Mis queridos hermanos y amigos, mis queridos jóvenes:
El Papa os ha convocado a celebrar la Jornada Mundial de la Juventud de 1999 en vuestra Iglesia Diocesana y, según una ya firme tradición, el Domingo de Ramos. Es una hermosa Fiesta, un espléndido marco litúrgico, extraordinariamente apropiado para el «Día de los Jóvenes», para su «Jornada» anual en la vida de la comunidad eclesial. ¿No eran precisamente los niños y los jóvenes los que destacaban en medio de la multitud que aclamaba a Jesús en su entrada en Jerusalén?
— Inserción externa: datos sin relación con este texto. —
(** ** Data *)

Record ChunkIndexEntry := mkEntry {
  refcount : Z;
  stored_size : Z;
  pack_id : PackId;
  pack_offset : Z;
}.
#[export] Instance ChunkIndexEntry_eq_dec : EqDecision ChunkIndexEntry.
Proof. solve_decision. Defined.

Abbreviation ChunkIndex := (gmap ChunkId ChunkIndexEntry).

Record IndexBlob := mkIndexBlob { blob_generation : Z; blob_chunks : ChunkIndex }.

(** A functional update of the refcount field. *)
Definition set_refcount (n : Z) (e : ChunkIndexEntry) : ChunkIndexEntry :=
  mkEntry n (stored_size e) (pack_id e) (pack_offset e).

(** ** [ChunkIndex] operations *)

Definition contains (ix : ChunkIndex) (id : ChunkId) : bool :=
  bool_decide (is_Some (ix !! id)).

Definition add (id : ChunkId) (size : Z) (pk : PackId) (off : Z) (ix : ChunkIndex) : ChunkIndex :=
  match ix !! id with
  | Some e => <[id := set_refcount (u32_add (refcount e) 1) e]> ix
  | None => <[id := mkEntry 1 size pk off]> ix
  end.

Definition increment_refcount_by (id : ChunkId) (amount : Z) (ix : ChunkIndex) : ChunkIndex :=
  match ix !! id with
  | Some e => <[id := set_refcount (u32_add (refcount e) amount) e]> ix
  | None => ix
  end.

Definition increment_refcount (id : ChunkId) (ix : ChunkIndex) : ChunkIndex :=
  match ix !! id with
  | Some e => <[id := set_refcount (u32_add (refcount e) 1) e]> ix
  | None => ix
  end.

(** Returns the new refcount and the stored size beside the new index. *)
Definition decrement (id : ChunkId) (ix : ChunkIndex) : option (Z * Z) * ChunkIndex :=
  match ix !! id with
  | Some e =>
      let rc := sat_sub (refcount e) 1 in
      (Some (rc, stored_size e),
       if rc =? 0 then delete id ix else <[id := set_refcount rc e]> ix)
  | None => (None, ix)
  end.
La Iglesia necesita a sus jóvenes para poder acoger a Jesús de nuevo ante su entrada en «el Jerusalén» de nuestro tiempo: con fe jubilosa, sin complejos, sin miedo al qué dirán, rezumando simpatía y entusiasmo por el Maestro, como sucedió aquel primer Domingo de Ramos de la historia, que hoy vuelve a la actualidad.
Y, los necesita, de forma muy especial, hoy dramáticamente actual, para preservar y promover el bien inestimable de la paz. De nuevo, en el corazón de Europa, se masacra y expulsa a poblaciones enteras de su tierra y hogar con la fuerza militar. De nuevo se hace uso de la acción bélica para poner fin a esa situación, pero con riesgos y sufrimientos sin cuento para los más débiles e indefensos: el pueblo, víctima inmediata y mediata de los efectos de la guerra. ¡Cómo necesitamos en esta Semana Santa, mirar al Jesús del Domingo de Ramos, «el Rey pacífico», que entra en Jerusalén abriendo camino al Reino de Dios: Reino de perdón, de salvación y de paz! Mirémosle y pidámosle, como nos insiste el Santo Padre, para que el lenguaje de las armas sea sustituido lo más pronto posible por el lenguaje del diálogo diplomático, honrado, generoso, reconciliador, en el espíritu justamente de Jesús que no se arredra ante la Cruz para instaurar definitivamente el Tiempo nuevo de la humanidad: el de la reconciliación de los hombres con Dios y de los hombres entre si.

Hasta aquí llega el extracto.